In the manner of serving process, as well as in other respects, the law makes a distinction between infants under fourteen years of age, and those over fourteen years of age. Thus, section 48 of the Civil Code provides: “Unless otherwise provided, the summons shall be served by delivering, or if acceptance be refused, by offering to deliver a copy of it to the person to be summoned.” As the only exception to this section, so far as infants are concerned, is section 52, which provides how service shall be had upon infants under fourteen years of age, it follows that infants fourteen years of age and over must be served in the same manner as adults.
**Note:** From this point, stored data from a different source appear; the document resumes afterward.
(** ** Lemmas: one request *)

Section requests.
Context (set_tlsext_host_name : list byte -> bool) (read_json : list byte -> bool).
Context (recs : list PHC) (Hwf : Forall PHC_wf recs) (Hne : recs <> []) (Hsize : PHC_size * Z.of_nat (length recs) < 2 ^ 62).
#[local] Set Default Proof Using "All".

(** The record drawn is one of the file. *)
Lemma draw_record r f :
  0 <= r -> readable recs f ->
  let pos := i64 (r mod (PHC_size * Z.of_nat (length recs))) in
  exists p f', PHC_read_at PHC_default f (pos - Z.rem pos PHC_size) = (true, read_into PHC_default p, f') /\
    p ∈ recs /\ readable recs f'.
Proof.
  intros Hr (pos0 & Hpos0 & Hat) pos. set (size := PHC_size * Z.of_nat (length recs)) in *.
  assert (0 < size) as Hs by (unfold size, PHC_size; destruct recs; [done|simpl; lia]).
  pose proof (Z.mod_pos_bound r size Hs) as Hm. assert (pos = r mod size) as Hpos by (unfold pos; apply i64_small; lia).
  clearbody pos. subst pos. set (pos := r mod size) in *. rewrite Z.rem_mod_nonneg by (done || lia).
  set (m := pos / PHC_size). assert (0 <= m < Z.of_nat (length recs)) as Hmb.
  { unfold m, size, PHC_size in *. split; dlia. }
  replace (pos - pos mod PHC_size) with (PHC_size * Z.of_nat (Z.to_nat m)) by (unfold m, PHC_size; dlia).
  destruct (recs !! Z.to_nat m) as [p|] eqn:Hp; [|apply lookup_ge_None in Hp; lia].
  assert (PHC_wf p) as Hpwf by (rewrite Forall_forall in Hwf; by eapply Hwf, list_elem_of_lookup_2).
  unfold PHC_read_at. erewrite (PHC_read_ok recs (Z.to_nat m) p); [|by eapply seekg_good; [|unfold PHC_size; lia]|done|done].
  exists p. eexists. split; [done|]. split; [by eapply list_elem_of_lookup_2|].
  exists (PHC_size * Z.of_nat (S (Z.to_nat m))). split; [unfold PHC_size; lia|done].
Qed.

(** [start] never fails on a file with records; it waits for the resolver the first time, then
    for the connection, or gives up when the host name is refused. *)
Lemma start_loading uri now c :
  Supplied recs uri c -> mSSLStream c = false ->
  exists c', start set_tlsext_host_name now c = Ok c' /\ Loading recs uri c' /\
    (mRequestCount c' = mRequestCount c /\ mRTT c' = mRTT c /\ mResolverResults c' = mResolverResults c /\ mT1 c' = mT1 c) /\
    (is_https c = false -> cpending c' =
      if (0 <? length (mResolverResults c))%nat then CConnect
      else CResolve (Accessors.host uri) (to_string (Accessors.port uri))).
Proof.
  intros [Hu Ho Hs Hf Hg Hc] Hssl. unfold start. rewrite Ho. cbn [negb].
  set (c1 := if is_https c then set_ssl true c else c).
  assert (mGen c1 = mGen c /\ mInputFile c1 = mInputFile c /\ mInputSize c1 = mInputSize c /\ mURI c1 = uri /\
    mSSLStream c1 = is_https c1 /\ is_https c1 = is_https c /\ mResolverResults c1 = mResolverResults c /\
    mRequestCount c1 = mRequestCount c /\ mRTT c1 = mRTT c /\ mT1 c1 = mT1 c /\ mInputOpen c1 = true) as
    (E1 & E2 & E3 & E4 & E5 & E6 & E7 & E8 & E9 & E10 & E11).
  { unfold c1. destruct (is_https c) eqn:E; [|by rewrite Hssl, E]. split_and!; try done. }
  clearbody c1. rewrite E6. destruct (is_https c && negb _) eqn:Etls.
  { exists (stop c1). split; [done|]. apply andb_true_iff in Etls as [Eh _]. split; [|split; [done|by rewrite Eh]].
    split; [|done|done|by intros []]. split; cbn; congruence. }
  rewrite E3, Hs. pose proof (length_phc_file recs). rewrite (proj2 (Z.eqb_neq _ _)).
  2: { unfold PHC_size. destruct recs; [done|]. simpl. lia. }
  pose proof (mt_next_wf (mGen c) Hg) as [Hr Hgen]. rewrite E1. destruct (mt_next (mGen c)) as [r gen]. cbn [fst snd] in *.
  destruct (draw_record r (mInputFile c) ltac:(lia) Hf) as (p & f' & Hread & Hp & Hf'). rewrite E2.
  cbv zeta in Hread |- *. rewrite Hread. cbn [negb]. cbn [mResolverResults set_request set_input].
  assert (Supplied recs uri (set_request (request_for uri p) now (set_input gen f' c1))) as Hsup.
  { split; cbn; try done; congruence. }
  change (request_for (mURI (set_input gen f' c1)) (read_into PHC_default p)) with (request_for (mURI c1) p).
  rewrite E4, E7. destruct (0 <? length (mResolverResults c))%nat; eexists; (split; [done|]); cbn.
  all: split; [|split; [by split_and!|intros _; by rewrite ?E4]]; split; [|by eauto|done|by intros []].
  all: destruct Hsup; by split.
Qed.

(** Every handler keeps the worker loading, and none is undefined. *)
Lemma client_handle_loading uri e c : Loading recs uri c ->
  match client_handle set_tlsext_host_name read_json e c with
  | Some (Ok c') => Loading recs uri c' | Some _ => False | None => True
  end.
Proof.
  intros [Hs Hr Hl Hsec]. assert (forall c', Supplied recs uri c' -> Loading recs uri (stop c')) as Hstop.
  { intros c' []. split; [by split|done|done|by intros []]. }
  assert (forall c' t1 t2, Supplied recs uri c' ->
    match restart set_tlsext_host_name t1 t2 c' with Ok c'' => Loading recs uri c'' | _ => False end) as Hrestart.
  { intros c' t1 t2 Hs'. unfold restart. assert (Supplied recs uri (set_stop t1 (set_response [] c'))) as Hs1 by (destruct Hs'; by split).
    destruct (t1 <? _); [|by apply Hstop].
    destruct (start_loading uri t2 (set_ssl false (set_stop t1 (set_response [] c')))) as (c2 & -> & Hc2 & _);
      [destruct Hs1; by split|done|done]. }
  destruct e as [ok results|ok|ok|ok|ok body sh t1 t2 t3|ec t2 t3]; cbn [client_handle]; destruct (cpending c) eqn:Ep; try done;
    specialize (Hr ltac:(done)); specialize (Hl ltac:(done)).
  - unfold onResolve. destruct ok; [|by apply Hstop]. split; [destruct Hs; by split|done|done|by intros []].
  - unfold onConnect. destruct ok; [|by apply Hstop]. cbn [negb]. destruct (mSSLStream c) eqn:E.
    + split; [destruct Hs; by split|done|intros _; exact (eq_trans E Hl)|intros _; exact (eq_sym Hl)].
    + split; [destruct Hs; by split|done|intros _; exact (eq_trans E Hl)|by intros []].
  - unfold onHandshake. destruct ok; [|by apply Hstop]. split; [destruct Hs; by split|done|done|by intros []].
  - unfold onWrite. destruct ok; [|by apply Hstop]. split; [destruct Hs; by split|done|done|by intros []].
  - unfold onRead. destruct ok; [|by apply Hstop]. cbn [negb].
    assert (Supplied recs uri (set_response body c)) as Hs1 by (destruct Hs; by split).
    destruct (read_json body); [|by apply Hstop]. cbn [negb].
    set (c1 := push_rtt _ _). assert (Supplied recs uri c1) as Hs2.
    { destruct Hs1 as [? ? ? ? ? Hc]. split; try done. cbn. cbn in Hc. rewrite Hc, length_app. unfold u64.
      rewrite Zplus_mod_idemp_l. f_equal. cbn. lia. }
    change (mSSLStream c1) with (mSSLStream c). destruct (mSSLStream c) eqn:E.
    + split; [destruct Hs2; by split|done|intros _; exact (eq_trans E Hl)|intros _; exact (eq_sym Hl)].
    + destruct sh; first [apply Hrestart; done | by apply Hstop].
  - unfold onShutdown. destruct ec; first [apply Hrestart; done | by apply Hstop].
Qed.

Lemma client_run_loading uri es c : Loading recs uri c ->
  match client_run set_tlsext_host_name read_json es c with
  | Some (Ok c') => Loading recs uri c' | Some _ => False | None => True
  end.
Proof.
  revert c. induction es as [|e es IH]; intros c Hc; [done|]. cbn [client_run]. pose proof (client_handle_loading uri e c Hc) as He.
  destruct (client_handle _ _ e c) as [[]|]; try done. by apply IH.
Qed.
End requests.

(** ** Lemmas: the summary *)

Lemma sort_le (l : list Z) : StronglySorted Z.le (std_sort Z.ltb l).
Proof.
  assert (forall x k, StronglySorted Z.le k -> StronglySorted Z.le (insert_by Z.ltb x k)) as Hins.
  { intros x k Hk. induction Hk as [|y k Hk IH Hy]; cbn [insert_by]; [by repeat constructor|].
    destruct (Z.ltb_spec y x) as [Hlt|Hge].
    - constructor; [done|]. rewrite (insert_by_perm Z.ltb x k). constructor; [lia|done].
    - constructor; [by constructor|]. constructor; [lia|]. eapply Forall_impl; [exact Hy|]. simpl. lia. }
  induction l as [|x l IH]; cbn [std_sort]; [constructor|by apply Hins].
Qed.

Lemma sum_requests cs n :
  Forall (fun c => mRequestCount c = u64 (Z.of_nat (length (mRTT c)))) cs -> 0 <= n ->
  n + Z.of_nat (length (concat (mRTT <$> cs))) < 2 ^ 63 ->
  foldl (fun n c => i64 (n + ClientAccessors.requestCount c)) n cs = n + Z.of_nat (length (concat (mRTT <$> cs))).
Proof.
  intros Hc. revert n. induction Hc as [|c cs Hc _ IH]; intros n Hn Hlt; [cbn; lia|].
  rewrite fmap_cons in Hlt |- *. cbn [concat foldl] in *. rewrite length_app in Hlt |- *. unfold ClientAccessors.requestCount at 2.
  rewrite Hc, u64_small, i64_small by lia. rewrite IH by lia. lia.
Qed.

Lemma sum_rtts_ok l n : Z.abs n + sum_Z (Z.abs <$> l) < 2 ^ 63 -> sum_rtts n l = Ok (n + sum_Z l).
Proof.
  revert n. induction l as [|x l IH]; intros n Hb; [cbn; by rewrite Z.add_0_r|]. cbn [fmap list_fmap sum_Z foldr] in Hb. fold (sum_Z (Z.abs <$> l)) in Hb.
  assert (0 <= sum_Z (Z.abs <$> l)) by (clear; induction l; [done|]; cbn [fmap list_fmap sum_Z foldr]; fold (sum_Z (Z.abs <$> l)); lia).
  cbn [sum_rtts]. unfold add_i64. rewrite (proj2 (Z.leb_le _ _)), (proj2 (Z.ltb_lt _ _)) by lia. cbn [andb defined_if mbind outcome_bind].
  rewrite IH by lia. cbn [sum_Z foldr]. fold (sum_Z l). f_equal. lia.
Qed.

(** What the lines printed say, for workers whose counts are those of their round trips. *)
Definition summary_right (cs : list Client) (s : Summary) : Prop :=
  let rtts := concat (mRTT <$> cs) in
  totalRequests s = Z.of_nat (length rtts) /\
  match rtt_summary s with
  | None => rtts = []
  | Some (first, last, total, middle, number) =>
      first ∈ rtts /\ last ∈ rtts /\ middle ∈ rtts /\ Forall (fun t => first <= t <= last) rtts /\
      total = sum_Z rtts /\ number = length rtts
  end.

Lemma summary_ok cs :
  Forall (fun c => mRequestCount c = u64 (Z.of_nat (length (mRTT c)))) cs ->
  Z.of_nat (length (concat (mRTT <$> cs))) < 2 ^ 63 -> sum_Z (Z.abs <$> concat (mRTT <$> cs)) < 2 ^ 63 ->
  exists s, summary cs = Ok s /\ summary_right cs s.
Proof.
  intros Hc Hlt Hsum. unfold summary_right, summary. rewrite sum_requests by (done || lia).
  change (ClientAccessors.rtts <$> cs) with (mRTT <$> cs). set (l := concat (mRTT <$> cs)) in *.
  pose proof (std_sort_perm Z.ltb l) as Hperm. pose proof (sort_le l) as Hsorted.
  rewrite sum_rtts_ok by by rewrite (sum_Z_perm _ _ (fmap_Permutation Z.abs _ _ Hperm)).
  rewrite (sum_Z_perm _ _ Hperm). cbn [mbind outcome_bind]. eexists. split; [done|]. cbn [totalRequests rtt_summary]. split; [done|].
  destruct (std_sort Z.ltb l) as [|front k] eqn:E; [by apply Permutation_nil_l in Hperm|].
  rewrite Z.add_0_l, (Permutation_length Hperm). assert (forall x, x ∈ front :: k -> x ∈ l) as Hin by (intros x; by rewrite Hperm).
  destruct (@exists_last _ (front :: k)) as (l' & b & Hlast); [done|].
  assert (last (front :: k) = Some b /\ b ∈ front :: k) as [-> Hb] by (rewrite Hlast, last_snoc; set_solver).
  assert (Forall (fun t => front <= t <= b) (front :: k)) as Hall.
  { apply Forall_forall. intros x Hx. split.
    - apply StronglySorted_inv in Hsorted as [_ Hf]. apply elem_of_cons in Hx as [->|Hx]; [lia|].
      rewrite Forall_forall in Hf. by apply Hf.
    - rewrite Hlast in Hx, Hsorted. apply elem_of_app in Hx as [Hx| ->%list_elem_of_singleton]; [|lia].
      eapply StronglySorted_app_1_elem_of; [exact Hsorted|exact Hx|set_solver]. }
  destruct (lookup_lt_is_Some_2 (front :: k) (length l / 2)%nat) as (m & Hm).
  { rewrite <- (Permutation_length Hperm). apply Nat.div_lt; simpl; lia. }
  rewrite Hm. cbn [default from_option id]. split_and!; [apply Hin; left|by apply Hin|by apply Hin; eapply list_elem_of_lookup_2| |done|done].
  by rewrite <- Hperm.
Qed.

(** ** Lemmas: the threads *)

Lemma reserve_negative k : - 2 ^ 31 <= k < 0 -> reserve k = Throws (bs "vector::reserve").
Proof.
  intros Hk. unfold reserve. rewrite (proj2 (Z.ltb_ge _ _)); [done|].
  assert (u64 k = k + 2 ^ 64) as ->; [|lia]. unfold u64. symmetry. apply (Z.mod_unique_pos _ _ (-1)); lia.
Qed.
Lemma reserve_ok k : 0 <= k < 2 ^ 31 -> reserve k = Ok tt.
Proof. intros Hk. unfold reserve. by rewrite u64_small, (proj2 (Z.ltb_lt _ _)) by lia. Qed.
An infant, after reaching fourteen years of age, may, under certain circumstances, nominate and select his own guardian. (Kentucky Statutes, section 2022.) There must be some reason for the distinction made between infants over, and those under,fourteen years of age. That distinction is based on the fact that infants under fourteen years of age are absolutely dependent, and service of process must be had upon some one who will represent and look after the interest of the infants; whereas, infants over fourteen years of age are regarded as having reached a certain stage of discretion, and from that time until they reach their majority are able to act, to a certain extent, upon their own judgment and to take steps to protect their own rights. In order that they may take steps for their own protection the Code provides that process shall be served upon them personally. In this way notice of the pendency of an action will be brought to their attention, and they may act accordingly. If, however, the infant’s statutory guardian may answer and enter his appearance, then the service of process upon an infant over fourteen years of age would never be necessary. While the court’s observations in the case of *405Shelby v. Harrison, supra, were not necessary to the decision of the question there involved, we are of the opinion that the distinction there pointed out between cases arising under section 489 and 490 is well founded, and that in cases arising under section 489 the appearance of an infant over fourteen years of age, who has not been served with process, cannot be entered by the answer of his statutory guardian. We, therefore, conclude that the judgment of sale is erroneous, and appellant’s exception thereto should have been sustained.
Judgment reversed and cause remanded for proceedings consistent with this opinion.